Moonlight Acre
- Title page for Moonlight Acre (1938)
- Author: R. D. Fitzgerald
- Language: English
- Publisher: Melbourne University Press
- Publication date: 1938
- Publication place: Australia
- Media type: Print
- Pages: 71
- Preceded by: The Greater Apollo : Seven Metaphysical Songs
- Followed by: This Night's Orbit : Verses

= Moonlight Acre =

Poetry collection by R. D. Fitzgerald

Moonlight Acre (1938) is a collection of poems by Australian poet R. D. Fitzgerald. It won the ALS Gold Medal in 1938.

==Contents==

- "Moonlight Acre"
- "Copernicus"
- "The Hidden Bole"
- "Essay on Memory"

==Critical reception==

On its original publication in Australia a reviewer in The Sydney Morning Herald was rather unstinting in their praise by stating "This slim volume contains work of such a high order that it should go far to establish Mr. FitzGerald as one of the finest contemporary poets writing in English." They went on to state: "Although it avoids the wilful obscurity and recondite allusions of many younger English poets, misled by Eliot and Pound, it can challenge them bravely on their own ground of intellectual subtlety. Mr. FitzGerald, moreover, has a poetic advantage over his English contemporaries in that, while they wrestle over political and social problems, he grapples with the larger issues of man and his universe".

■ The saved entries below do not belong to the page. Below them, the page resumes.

(** * passmanager: a shallow embedding of the vault core

    The development follows the packages of the repository:
    [internal/crypto] (key derivation and AES-GCM envelope encryption),
    [internal/storage] (the SQLite store), [pkg/generator] (random
    passwords), [pkg/manager] (the vault life cycle, record encryption
    and export/import) and, of [cmd/passmanager], the prompt that
    unlocks or creates the vault and the string helpers.

    Go strings are byte sequences and are modelled by [string]; [[]byte]
    values are [list byte], with [option] wherever the code distinguishes
    a nil slice.  Functions of the Go standard library and of third-party
    packages (AES-GCM, Argon2id, the entropy source, the JSON syntax, the
    SQL query engine) are the fields of the class [Extern]; what the
    theorems need of them is stated as explicit hypotheses. *)

From Stdlib Require Import ZArith List Bool Ascii String Lia.
From Stdlib Require Import Strings.Byte.
From stdpp Require Import base option list gmap strings pretty.

Import ListNotations.
Set Warnings "-register-all".
Local Open Scope Z_scope.
Local Open Scope string_scope.

(** ** Basic data *)

Abbreviation bytes := (list byte).

(** Go's [[]byte(s)] and [string(b)]. *)
Definition bytes_of_string (s : string) : bytes := list_byte_of_string s.
Definition string_of_bytes (b : bytes) : string := string_of_list_byte b.

(** A possibly-nil slice passed where only its contents matter. *)
Definition slice_contents (b : option bytes) : bytes := default [] b.
Lemma quiet_handleError e vm i : Quiet (handleError e vm i).
Proof. unfold handleError, Quiet. emits. Qed.
#[export] Hint Resolve quiet_handleError : emits.
Lemma quiet_get E n w : Quiet (get E n w).
Proof. unfold get, Quiet. emits. Qed.
#[export] Hint Resolve quiet_get : emits.
Lemma quiet_run E n w : Quiet (run E n w).
Proof. unfold run, Quiet. emits. Qed.
#[export] Hint Resolve quiet_run : emits.
Lemma quiet_update E n w : Quiet (update E n w).
Proof. unfold update, Quiet. emits. Qed.
#[export] Hint Resolve quiet_update : emits.

Lemma updates_of_app l1 l2 :
  updates_of (l1 ++ l2) = updates_of l1 ++ updates_of l2.
Proof. apply omap_app. Qed.
Lemma notifies_of_app l1 l2 :
  notifies_of (l1 ++ l2) = notifies_of l1 ++ notifies_of l2.
Proof. apply omap_app. Qed.

Lemma quiet_no_signal l :
  Forall (fun e => signal e = false) l ->
  updates_of l = [] /\ notifies_of l = [].
Proof.
  induction 1 as [|e l He _ [IH1 IH2]]; [done|].
  unfold updates_of, notifies_of in *. destruct e; simpl in *; try done.
Qed.

Lemma run_bind {A B} (m : M A) (k : A -> M B) s :
  bind m k s =
  match out (m s) with
  | Ok a => mkRes (out (k a (st (m s)))) (st (k a (st (m s))))
                  (evs (m s) ++ evs (k a (st (m s))))
  | Throw e => mkRes (Throw e) (st (m s)) (evs (m s))
  | Diverge => mkRes Diverge (st (m s)) (evs (m s))
  end.
Proof. done. Qed.

Lemma bind_emit {B} e (k : unit -> M B) s :
  bind (emit e) k s = mkRes (out (k tt s)) (st (k tt s)) (e :: evs (k tt s)).
Proof. done. Qed.

Lemma bind_assoc {A B C} (m : M A) (k : A -> M B) (h : B -> M C) s :
  bind (bind m k) h s = bind m (fun a => bind (k a) h) s.
Proof.
  unfold bind. destruct (m s) as [[a|e|] s1 ev1]; simpl; try done.
  destruct (k a s1) as [[b|e|] s2 ev2]; simpl; try done.
  by rewrite app_assoc.
Qed.
(** The conversion to a 32-bit signed integer. *)
Definition ToInt32 (x : number) : Z :=
  let i := (truncate x `mod` 2 ^ 32)%Z in
  if (i <? 2 ^ 31)%Z then i else (i - 2 ^ 32)%Z.

(** The delay of a timer in a browser. *)
Definition html_timer_delay (delay : number) : nat := Z.to_nat (Z.max 0 (ToInt32 delay)).

Section Callbacks.
Context {callback : Type}.
Variable timer_delay : number → nat.

Record state : Type := State {
  autoSaveTimeout : option nat;          (* [null], or the handle last stored *)
  timers : gmap nat (callback * nat);    (* pending: the callback and when it is due *)
  next_handle : nat;
  now : nat;                             (* the clock, in milliseconds *)
  called : list callback                 (* the callbacks run so far, in order *)
}.

Definition initial : state :=
  {| autoSaveTimeout := None; timers := ∅; next_handle := 1; now := 0; called := [] |}.

(** [setTimeout(f, delay)]: the new handle and the state with the timer. *)
Definition setTimeout (f : callback) (delay : number) (st : state) : nat * state :=
  (next_handle st,
   {| autoSaveTimeout := autoSaveTimeout st;
      timers := <[next_handle st := (f, now st + timer_delay delay)]> (timers st);
      next_handle := S (next_handle st);
      now := now st;
      called := called st |}).

(** [clearTimeout(handle)]: nothing happens for a handle with no pending
    timer. *)
Definition clearTimeout (handle : nat) (st : state) : state :=
  {| autoSaveTimeout := autoSaveTimeout st;
     timers := delete handle (timers st);
     next_handle := next_handle st;
     now := now st;
     called := called st |}.

(** [if (autoSaveTimeout)]: [null] and 0 are falsy. *)
Definition truthy (handle : option nat) : bool :=
  match handle with
  | Some (S _) => true
  | Some 0 | None => false
  end.

(** [handleChange(callbackFunction, delay = 500)] *)
Definition handleChange (callbackFunction : callback) (delay : option number) (st : state)
    : state :=
  let delay := default (number_of_Z 500) delay in
  let st := if truthy (autoSaveTimeout st)
            then clearTimeout (default 0 (autoSaveTimeout st)) st else st in
  let '(handle, st) := setTimeout callbackFunction delay st in
  {| autoSaveTimeout := Some handle;
     timers := timers st;
     next_handle := next_handle st;
     now := now st;
     called := called st |}.

(** What happens between two looks at the state: the program calls
    [handleChange], time passes, or the host fires a timer. *)
Inductive event : Type :=
  | Call (callbackFunction : callback) (delay : option number)
  | Wait (ms : nat)
  | Fire (handle : nat).
(** The chapter numbers that have an agent. *)
Definition registered (chapter_num : Z) : Prop := 1 <= chapter_num <= 7.

#[global] Instance registered_dec (n : Z) : Decision (registered n).
Proof. unfold registered. apply _. Defined.

(** [f"Chapter {n}: {e}"] for every recorded failure. *)
Definition error_lines (failures : list (Z * Exn)) : list string :=
  (fun f => chapter_error f.1 f.2) <$> failures.

Section Log.

Variable w : Collaborators.
Variable config : PipelineConfig.
Variable review_callback : option (ChapterContent -> Result bool).
Variable repo_dict : RepoDict.
Variable generation_config : GenerationConfig.
Variable analysis : option (gmap string Value).

(** The exception the review step raises for a produced chapter, if
    it is run and raises. *)
Definition review_raise (chapter_num : Z) (chapter : ChapterContent) : option Exn :=
  match review_callback with
  | Some callback =>
      if bool_decide (chapter_num ∈ review_after_chapters config)
      then match callback chapter with
           | inl e => Some e
           | inr _ => None
           end
      else None
  | None => None
  end.
(** * Kakoune client controller ([client.cc]): key dispatch, redraw
    reconciliation and the buffer-reload dialog.

    The controller is embedded as functions over an explicit world: the
    clients registered in the [ClientManager], the shared buffers, the
    filesystem timestamps and a log of the process-level effects.  Every
    client owns a recording user interface (the calls it received, the keys
    its input source still holds).  Collaborators whose code lives outside
    [client.cc] (window, expansion of format strings, the editing engine, the
    file reload) are the fields of the [Collaborators] class. *)

From Stdlib Require Import ZArith Lia Ascii String.
From stdpp Require Import base decidable option list strings.

Local Open Scope string_scope.
Local Open Scope list_scope.

(** ** Keys *)

(** Modelled from the spec: the [Key] type of [keys.hh], which is not among
    the sources.  A key is a modifier and a codepoint; named keys (escape,
    the focus events, ...) are codepoints outside the character range, here
    a separate constructor.  A resize event is carried by the modifier. *)
Inductive Modifiers :=
  Mod_None | Mod_Control | Mod_Alt | Mod_ControlAlt | Mod_Resize.

Inductive NamedKey :=
  Backspace | Delete | Escape | Up | Down | Left | Right
| FocusIn | FocusOut | Invalid.

Inductive Codepoint :=
| cp (c : N)
| named (k : NamedKey).

Record Key := mkKey { modifiers : Modifiers; key : Codepoint }.

#[global] Instance Modifiers_eq_dec : EqDecision Modifiers.
Proof. solve_decision. Defined.
#[global] Instance NamedKey_eq_dec : EqDecision NamedKey.
Proof. solve_decision. Defined.
#[global] Instance Codepoint_eq_dec : EqDecision Codepoint.
Proof. solve_decision. Defined.
#[global] Instance Key_eq_dec : EqDecision Key.
Proof. solve_decision. Defined.

(** A character literal used as a key: [Key(Codepoint)], no modifier. *)
Definition key_of_char (c : ascii) : Key := mkKey Mod_None (cp (N_of_ascii c)).
(** [ctrl(c)] *)
Definition ctrl (c : ascii) : Key := mkKey Mod_Control (cp (N_of_ascii c)).
Definition Key_Escape : Key := mkKey Mod_None (named Escape).
Definition Key_FocusIn : Key := mkKey Mod_None (named FocusIn).
Definition Key_FocusOut : Key := mkKey Mod_None (named FocusOut).
Definition Key_Invalid : Key := mkKey Mod_None (named Invalid).

Inductive EventMode := Normal | Pending | Urgent.
#[global] Instance EventMode_eq_dec : EqDecision EventMode.
Proof. solve_decision. Defined.
(** * NachOS post office: mailboxes, unreliable send, reliable send/receive

    A shallow embedding of [code/threads/list.cc] and [code/network/post.cc].

    - [LinkedList] models the singly-linked [List] of list.cc at the level of
      its cells and of its [first]/[last] pointers, and relates it to the
      sequence of items it holds.
    - [CString] models the libc routines post.cc calls on character buffers.
    - [Post] models [Mail], [MailBox] and [PostOffice]; the queues are then
      represented by the sequence of their items, which [LinkedList] justifies.
*)

From stdpp Require Import gmap list sorting.
From Stdlib Require Import ZArith Lia.
From Stdlib.Strings Require Import Byte.

Open Scope Z_scope.

(* ================================================================== *)
(** * list.cc: the singly-linked list *)
(* ================================================================== *)

Module LinkedList.

(** Addresses of [ListElement]s allocated with [new]. *)
Definition loc := positive.

(** How a routine that walks the cells ends: it returns; it dereferences a
    NULL or dangling pointer; or its loop has not come to an end within the
    number of turns it was given. *)
Inductive run (X : Type) : Type :=
| Returns (x : X)
| Faults
| Unfinished.
Arguments Returns {X}.
Arguments Faults {X}.
Arguments Unfinished {X}.

#[global] Instance run_ret : MRet run := λ X x, Returns x.

#[global] Instance run_bind : MBind run := λ X Y k c,
  match c with
  | Returns x => k x
  | Faults => Faults
  | Unfinished => Unfinished
  end.

Section list_cc.
Context {A : Type}.

(** [class ListElement]: [item] is the [void *] the cell carries. *)
Record ListElement := mkListElement {
  item : A;
  key  : Z;
  next : option loc
}.

(** [class List]: the allocated cells, and the two pointers of the object.
    [None] is the NULL pointer. *)
Record List := mkList {
  cells : gmap loc ListElement;
  first : option loc;
  last  : option loc
}.

(** [List::List] *)
Definition new_List : List :=
  {| cells := ∅; first := None; last := None |}.

(** [List::IsEmpty] *)
Definition IsEmpty (L : List) : bool :=
  match first L with
  | None => true
  | Some _ => false
  end.

(** [List::Append].  [None] stands for the dereference of a NULL or dangling
    pointer ([last->next] when [last] is not a live cell). *)
Definition Append (x : A) (L : List) : option List :=
  let element := fresh (dom (cells L)) in
  let h := <[element := mkListElement x 0 None]> (cells L) in
  if IsEmpty L then
    Some {| cells := h; first := Some element; last := Some element |}
  else
    l ← last L;
    e ← h !! l;
    Some {| cells := <[l := mkListElement (item e) (key e) (Some element)]> h;
            first := first L;
            last := Some element |}.

(** [List::SortedRemove]: the removed item with its key, [None] for the NULL
    result on an empty list. *)
Definition SortedRemove (L : List) : option (option (A * Z) * List) :=
  if IsEmpty L then Some (None, L)
  else
    element ← first L;
    e ← cells L !! element;
    let thing := item e in
    let L' :=
      if bool_decide (first L = last L)
      then {| cells := delete element (cells L); first := None; last := None |}
      else {| cells := delete element (cells L); first := next e; last := last L |} in
    Some (Some (thing, key e), L').

(** [List::Remove]: [SortedRemove (NULL)], the key is dropped. *)
Definition Remove (L : List) : option (option A * List) :=
  match SortedRemove L with
  | Some (Some (thing, _), L') => Some (Some thing, L')
  | Some (None, L') => Some (None, L')
  | None => None
  end.

(** [List::GetFirst]: [first->item], with no test of [first]. *)
Definition GetFirst (L : List) : option A :=
  f ← first L;
  e ← cells L !! f;
  Some (item e).

(** ** The sequence of items a list holds *)

(** The cells at [ps] hold [xs] in order, each one pointing to the next and the
    final one to NULL. *)
Fixpoint seg (h : gmap loc ListElement) (ps : list loc) (xs : list A) : Prop :=
  match ps, xs with
  | [], [] => True
  | p :: ps', x :: xs' =>
      (∃ k, h !! p = Some (mkListElement x k (head ps'))) ∧ seg h ps' xs'
  | _, _ => False
  end.

Definition is_list (L : List) (xs : list A) : Prop :=
  ∃ ps, NoDup ps ∧ seg (cells L) ps xs
        ∧ first L = head ps ∧ last L = list.last ps.

(** Appending [n] items, then removing [n] items. *)
Fixpoint appends (xs : list A) (L : List) : option List :=
  match xs with
  | [] => Some L
  | x :: xs' => L' ← Append x L; appends xs' L'
  end.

The reviewer in The Telegraph (Brisbane) looked more deeply into the poems in the collection: "The poems are not easy reading, each presenting certain difficulties arising from the author's labours in attempting to solve his intellectual-emotional problems, a task artistically but not spiritually fruitful. Mostly of iambic pulse, the poems are tinctured with a metaphysical mysticism, partly pure pagan and partly the issue of a mind influenced by modern psychology and biology. The incongruity of such a mental mixture is evidenced by the poet's analysis and synthesis. Gravely disturbed by human conditions, he arraigns Peace and champions the sword of War as a cleansing scourge."